Pointing out the 'always on' oven

parve always on top

parve always on top











  • IsraeliReader
    February 17, 2011 - 09:23 | Permalink

    You wrote:
    “The oven trays are literally sterilized daily after use, which not only provides a welcome cleanliness reality, but a good added measure for kashrus too”.

    I fail to understand how “sterilizing” a baking tray adds to to the kashrus level. We are talking about a “ben-yomo”, for which hag’ala is ineffective. Also, as this is a baking pan; should it really need “kashering”, then “libun” would be the required mode.

  • Amanda
    February 17, 2011 - 09:41 | Permalink

    how does the “constant heat source” oven help with bishul yisrael by sephardim? My understanding of the halacha is that a Jew actually has to put whatever into the oven, not just turn the oven on, according to sephardim.

  • Jerome Bass
    February 17, 2011 - 09:45 | Permalink

    In the article it states:
    The dairy items on trays occupy the bottom shelf, and parve items are below.

    But I think you meant to write “Parve items are ABOVE” as seen in the related picture.

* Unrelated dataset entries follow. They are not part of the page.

(** * LisanAI: a shallow embedding of the client-side media logic

    The development follows the four source modules of the application:
    the localization provider ([LanguageContext]), the video-frame sampler
    and its caller ([VideoAnalysis]), the speech-synthesis flow
    ([TextToSpeech]) and the live-conversation message handler
    ([ConversationalAI]).

    Conventions of the embedding.
    - A JavaScript string is the list of its UTF-16 code units.
    - A JavaScript number that measures time (seconds on a media or audio
      clock) is an exact rational.  The properties proved about times only use
      order, [max] and addition.
    - React state and refs are record fields; a handler is a function from
      the state (and what the environment answers) to the new state and the
      list of effects it performed on the outside world.
    - The translation table and the helpers of [utils] are not among the
      source files embedded here; the table and the decoding helpers are
      parameters, and the waveform encoder of the download is left out. *)

From Stdlib Require Import QArith Qminmax Qround Lqa.
From stdpp Require Import gmap strings list.

Local Open Scope Z_scope.

(* ===================================================================== *)
(** * JavaScript values used by the handlers *)
(* ===================================================================== *)

Module JS.

(** A string is its sequence of UTF-16 code units. *)
Definition jsstring : Type := list N.

(** Code units of an ASCII literal, to write concrete strings. *)
Fixpoint js (s : string) : jsstring :=
  match s with
  | EmptyString => []
  | String c s' => Ascii.N_of_ascii c :: js s'
  end.

(** ECMAScript [WhiteSpace] and [LineTerminator] code points, the ones
    [String.prototype.trim] strips. All of them are in the basic plane. *)
Definition isWhiteSpace (c : N) : bool :=
  (existsb (N.eqb c)
     [ 0x0009; 0x000A; 0x000B; 0x000C; 0x000D; 0x0020; 0x00A0; 0x1680;
       0x2028; 0x2029; 0x202F; 0x205F; 0x3000; 0xFEFF ]%N)
  || ((0x2000 <=? c)%N && (c <=? 0x200A)%N).

Fixpoint trimStart (s : jsstring) : jsstring :=
  match s with
  | [] => []
  | c :: s' => if isWhiteSpace c then trimStart s' else s
  end.

Definition trimEnd (s : jsstring) : jsstring := rev (trimStart (rev s)).

(** [s.trim()] *)
Definition trim (s : jsstring) : jsstring := trimEnd (trimStart s).

(** Truthiness of a string: only the empty string is falsy. *)
Definition truthy (s : jsstring) : bool :=
  match s with [] => false | _ :: _ => true end.

(** Truthiness of a possibly undefined (or null) string. *)
Definition truthy_opt (o : option jsstring) : bool :=
  match o with Some s => truthy s | None => false end.

(** An [Error] object, reduced to its message. [new Error(undefined)] has
    the empty message. *)
Record Error := mkError { message : jsstring }.

Definition newError (msg : option jsstring) : Error :=
  mkError (default [] msg).

(** [e.message || fallback] *)
Definition messageOr (e : Error) (fallback : option jsstring) : option jsstring :=
  if truthy (message e) then Some (message e) else fallback.

(** The string is empty or made of white space only. *)
Definition blank (s : jsstring) : Prop := Forall (λ c, isWhiteSpace c = true) s.

End JS.

Import JS.

(* ===================================================================== *)
(** * LanguageContext.tsx *)
(* ===================================================================== *)

Module LanguageContext.

Inductive Language := En | Ar.

Inductive Direction := Ltr | Rtl.

(** Arguments passed to a parameterized message ([...args: any[]]); the
    callers pass a frame count or an error message. *)
Inductive Arg :=
| ArgNumber (n : Z)
| ArgString (s : jsstring).

(** An entry of the translation table is a string or a function of the
    arguments. *)
Inductive Entry :=
| EString (s : jsstring)
| EFunction (f : list Arg → jsstring).

(** [translations[language]] is an object used as a map from message keys
    to entries; a missing key reads as [undefined] ([None]). *)
Definition Table : Type := Language → gmap string Entry.

(** Truthiness of [translations[language][key]]: [undefined] and the empty
    string are falsy, every function and non-empty string is truthy. *)
Definition entry_truthy (o : option Entry) : bool :=
  match o with
  | None => false
  | Some (EString s) => truthy s
  | Some (EFunction _) => true
  end.

(** [a || b] on table entries. *)
Definition entry_or (a b : option Entry) : option Entry :=
  if entry_truthy a then a else b.

(** What [t] returns for a selected entry: the function applied to the
    arguments, or the entry itself read as a string. *)
Definition render (stringOrFn : option Entry) (args : list Arg) : option jsstring :=
  match stringOrFn with
  | Some (EFunction f) => Some (f args)
  | Some (EString s) => Some s
  | None => None
  end.

Section Provider.
Variable translations : Table.
Variable language : Language.

Definition t (key : string) (args : list Arg) : option jsstring :=
  let stringOrFn := entry_or (translations language !! key) (translations En !! key) in
  render stringOrFn args.

Definition dir : Direction :=
  match language with Ar => Rtl | En => Ltr end.
End Provider.

End LanguageContext.


(* ===================================================================== *)
(** * components/VideoAnalysis.tsx *)
(* ===================================================================== *)

Module VideoAnalysis.
Import LanguageContext.

(** The hidden [<video>] element as the sampler uses it: the duration of the
    media, and the position [currentTime] reports once a seek to a requested
    time has completed and [seeked] has fired. The duration held here is
    finite. Of an unbounded duration the listener only sees that the
    position stays below it, which is said of [seekTo] where it matters. *)
Record VideoElement := mkVideo {
  duration : Q;
  seekTo : Q → Q
}.

(** The seeking algorithm of a media element clamps the requested position
    to the range of the media. *)
Definition htmlVideo (d : Q) : VideoElement :=
  mkVideo d (λ requested, Qmax 0 (Qmin requested d)).

(** An element that would report the requested position unchanged. *)
Definition unclampedVideo (d : Q) : VideoElement :=
  mkVideo d (λ requested, requested).

(** [a < b] on clock values. *)
Definition Qlt_bool (a b : Q) : bool := negb (Qle_bool b a).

    Thanks for all your dedicated work. Continue in good health BE”H.
    Jerome Bass

    YECHIEL: Already corrected! Thanks!

  • Chaim
    February 17, 2011 - 10:16 | Permalink

    To IsraeliReader -
    The short answer to your question: טעם לפגם
    (Yechiel please correct me if I’m mistaken)

  • chaim mordche
    February 17, 2011 - 11:32 | Permalink

    Having a hole marking pareve is not so simple from a halachic standpoint. The Rema [Y"D end 89] expressly writes that the minhag is to put holes in the dairy utensils davka.
    the pri megadim (and other poskim) there notes that this minhag is so widespread that if someone would find a utensil in a jewish area in the street with a hole in it – one may assume it is dairy and may be used as such. No one argues with this minhag.
    it is well known that in the Mir yeshiva, with its 6000 talmidim [think of the potential for slip-ups on that scale], the silverware with holes punched in are dairy. as per minhag yisrael.
    therefore it seems to me a bit odd that this bakery would do the exact opposite, and put a hole in the pareve utensils.

  • IsraeliReader
    February 17, 2011 - 16:56 | Permalink

    To Chaim:

    Sterilizing a “בן יומו” is “נותן טעם לשבח”. Where do do you find any allusion to “טעם לפגם” in the sterilization process? IS there any פוגם introduced?

    Also, my main point is that a baking pan needing “kashering” would require “libun” (kal), not “hagala”, making the argument of “טעם לפגם” moot.

  • MPinder
    February 18, 2011 - 08:43 | Permalink

    If we are assuming that only kosher food is used, and just concerned that maybe milk and parev trays got mixed up, since it is היתרא בלע libun is unnecessary and הגעלה is adequate to return the parev status. Even if it is בן יומו, it would now be נ”ט בר נ”ט so it is effectively parev

  • Me
    February 18, 2011 - 09:01 | Permalink

    Amanda, I think it helps with pas yisrael for sephardim, but not bishul.